### Aim of the exercise
Show every line in the entries below where the word "assert" appears.

#### Dataset extract ####

(* ===== verification/FinishCases.v ===== *)
(** * Finishing within the life of a request

    The output step of KvLife.v is what [update_finish_state] does after a decode
    step, and the checks on concrete requests. *)
From S2P Require Import Prelude RadixKey EvictPolicy RadixCache RadixTheorems TokenAllocator KvRow KvAlloc KvSystem KvLife KvCases Text Finish FinishTheorems.

(** ** The step of the scheduler *)

Section life.
Context {A : Type} `{!PagePool A} `{!SlotPool A} (clock : nat → Z) (cfg : cache_config) {HQ : HeapQ entry entry_le}.
Context (free_full : A → list Z → Z → result A) (leaves_of : RadixCache → list nat) (decode_steps : Z) (size width : nat).

(** [f] is the finish state of the running request [r] after [tok] is appended. *)
Record finish_state_of (r : KvReq) (tok : Z) (f : FinReq) : Prop := {
  fs_output : output_ids f = k_output_ids r ++ [tok];
  fs_running : finished f = false;
  fs_to_finish : to_finish f = None;
  fs_len : finished_len f = None
}.

(** The finish check after a decode step is an output step of the scheduler:
    on a running request whose new token [tok] is appended, [update_finish_state]
    returns, and the request it leaves (with [tok] or the id that replaces it) is
    the one the step relation allows, so everything proved of reachable states
    holds of the finish check as written. *)
Theorem finish_is_a_step sp tokenizer vocab_size eos_token_ids grammar re_search w l1 r l2 q tok f :
  sched_ok clock cfg size width (mkSched w (l1 ++ r :: l2) q) → computed r → KvRow.finished_len r = None →
  finish_state_of r tok f →
  params_ok sp tokenizer → re_ok re_search → zlen (k_output_ids r) < p_max_new_tokens sp →
  ∃ f' tok', update_finish_state sp tokenizer vocab_size eos_token_ids grammar re_search 1 f = Ok f' ∧ output_ids f' = k_output_ids r ++ [tok'] ∧
    sched_step clock cfg free_full leaves_of decode_steps width (mkSched w (l1 ++ r :: l2) q)
      (mkSched w (l1 ++ append_output tok' (finished_len f') (finished f') r :: l2) q).
Proof.
  intros [_ Hl _ _] Hc Hfl [Ho Hf Ht Hfl'] Hpar Hre Hmax. cbn in Hl. apply Forall_app in Hl as [_ [Hlife _]%Forall_cons].
  assert (zlen (output_ids f) = zlen (k_output_ids r) + 1) as Hlen by (rewrite Ho, zlen_app; done).
  destruct (update_spec sp tokenizer vocab_size eos_token_ids grammar re_search Hpar 1 f Hre) as (f' & E & [Hl1 Hold Hend] & _);
    [pose proof (zlen_nonneg (k_output_ids r)); lia|done..|lia|].
  assert (∃ tok', output_ids f' = k_output_ids r ++ [tok']) as [tok' Ho'].
  { rewrite Hlen, Z.add_simpl_r, Ho in Hold. unfold zlen in Hold. rewrite Nat2Z.id, take_app_length in Hold. rewrite Ho, length_app in Hl1. cbn in Hl1.
    rewrite <- (take_drop (length (k_output_ids r)) (output_ids f')), Hold.
    assert (length (drop (length (k_output_ids r)) (output_ids f')) = 1%nat) as Hd by (rewrite length_drop; lia).
    destruct (drop _ _) as [|x [|]]; [done|by exists x|done]. }
  exists f', tok'. split; [done|]. split; [done|]. apply ss_output; [done|done|]. unfold stops. destruct (finished_len f') as [k|]; [|done].
  destruct Hend as (_ & Hk & _). destruct Hlife as [_ Hfill _ _ _ _]. apply prefix_length in Hfill. rewrite length_app in Hfill.
  rewrite Hlen in Hk. unfold zlen in *. lia.
Qed.
End life.

(** ** Concrete checks *)

(** A tokenizer whose tokens are the characters. *)
Definition char_tokenizer : Tokenizer := mkTokenizer (Some 0) [] id.
(** Patterns that match nothing, save [bad], which does not compile. *)
Definition demo_search (p t : text) : option bool := if bool_decide (p = txt "(") then None else Some false.
Lemma demo_search_ok : re_ok demo_search.
Proof. intros p t t'. unfold demo_search. by destruct (bool_decide _). Qed.

Definition demo_params : SamplingParams := mkParams [txt "end"] 3 [] 0 [] 10 false.
Lemma demo_params_ok : params_ok demo_params (Some char_tokenizer).
Proof. split; [done|done|by eexists]. Qed.

Definition demo_fin (out : string) : FinReq := mkFin (txt "prompt") (txt out) None None None [] None None [] 0.

(** Four tokens are accepted at once; the stop string ends at the second. *)
Lemma finish_within_step_witness : ∃ r', update_finish_state demo_params (Some char_tokenizer) None [] None demo_search 4 (demo_fin "the end!!") = Ok r' ∧
  finished_len r' = Some 7.
Proof.
  destruct (finish_within_step demo_params (Some char_tokenizer) None [] None demo_search 4 (demo_fin "the end!!")) as (r' & E & _);
    [apply demo_params_ok|apply demo_search_ok|by vm_compute..|].
  exists r'. split; [exact E|]. vm_compute in E. injection E as <-. reflexivity.
Defined.

Lemma unfinished_iff_quiet_witness : quiet demo_params (Some char_tokenizer) None [] None demo_search 1 (demo_fin "the en").
Proof.
  apply (unfinished_iff_quiet demo_params (Some char_tokenizer) None [] None demo_search 1 (demo_fin "the en") (demo_fin "the en"));
    [apply demo_params_ok|apply demo_search_ok|by vm_compute..].
Defined.

Lemma locate_is_earliest_witness : ∃ k,
  _locate_str_stop_finished_len demo_params (Some char_tokenizer) demo_search 4 (StopStr (txt "end")) (demo_fin "the end!!") = Ok k ∧ k = 7.
Proof.
  destruct (locate_is_earliest demo_params demo_search 4 (StopStr (txt "end")) (demo_fin "the end!!") char_tokenizer) as (k & E & _);
    [apply demo_params_ok|by vm_compute|by intros; eexists|].
  exists k. split; [exact E|]. vm_compute in E. congruence.
Defined.

(** The tail of ["the fish"] is not held back for ["end"], that of ["the e"] is. *)
Lemma held_back_suffices_witness :
  check_match_stop_str_prefix demo_params (Some char_tokenizer) (demo_fin "the e") = Ok true ∧
  ∀ later i, occurs_at (txt "end") (txt "fish" ++ later) i → (4 ≤ i)%nat.
Proof.
  split; [vm_compute; reflexivity|]. intros later i Ho.
  apply (held_back_suffices demo_params (Some char_tokenizer) (demo_fin "the fish") eq_refl (txt "end") later i); [by left|done|exact Ho].
Defined.

Lemma detokenize_sees_all_witness :
  (detokenize_all [(txt "a", None); (txt "ab", None); (txt "abcd", Some 3)] (demo_fin "")).1
  = [(txt "rompt" ++ txt "a", 5); (txt "rompt" ++ txt "ab", 5); (txt "rompt" ++ txt "abc", 5)].
Proof.
  rewrite (detokenize_sees_all [(txt "a", None); (txt "ab", None); (txt "abcd", Some 3)] (demo_fin "")); [vm_compute; reflexivity|reflexivity|].
  split; [by eexists|]. split; [by exists (txt "b")|]. split; [by exists (txt "c")|done].
Defined.

#[local] Existing Instance Demo.pages.
#[local] Existing Instance Demo.slots.

Lemma finish_is_a_step_witness : ∃ f' tok',
  update_finish_state demo_params (Some char_tokenizer) None [] None demo_search 1
    (mkFin [1; 2; 3; 4; 5] [7; 8] None None None [] None None [] 0) = Ok f' ∧ output_ids f' = [7] ++ [tok'].
Proof.
  destruct (finish_is_a_step Run.clk Demo.cfg Demo.free_full Demo.leaves_of 20 3 12 demo_params (Some char_tokenizer) None [] None demo_search
    Demo.x3.2 [] Demo.r4 [] [] 8 (mkFin [1; 2; 3; 4; 5] [7; 8] None None None [] None None [] 0)) as (f' & tok' & E & Ho & _).
  - apply demo_reachable_ok, Demo.reach_first.
  - by vm_compute.
  - by vm_compute.
  - split; by vm_compute.
  - apply demo_params_ok.
  - apply demo_search_ok.
  - by vm_compute.
  - exists f', tok'. split; [exact E|]. rewrite Ho. vm_compute. reflexivity.
Defined.

(** An invalid pattern is meant to fail its request, but the checks go on after it:
    when the same step reaches the length limit the request is reported finished
    by length. *)
Example regex_abort_overwritten : ∃ r',
  update_finish_state (mkParams [] 0 [txt "("] 1 [] 3 false) (Some char_tokenizer) None [] None demo_search 1 (demo_fin "abc") = Ok r' ∧
  finished_reason r' = Some (FINISH_LENGTH 3).
Proof. eexists. split; vm_compute; reflexivity. Qed.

####

### Reply to the exercise
  assert (zlen (output_ids f) = zlen (k_output_ids r) + 1) as Hlen by (rewrite Ho, zlen_app; done).
  assert (∃ tok', output_ids f' = k_output_ids r ++ [tok']) as [tok' Ho'].
    assert (length (drop (length (k_output_ids r)) (output_ids f')) = 1%nat) as Hd by (rewrite length_drop; lia).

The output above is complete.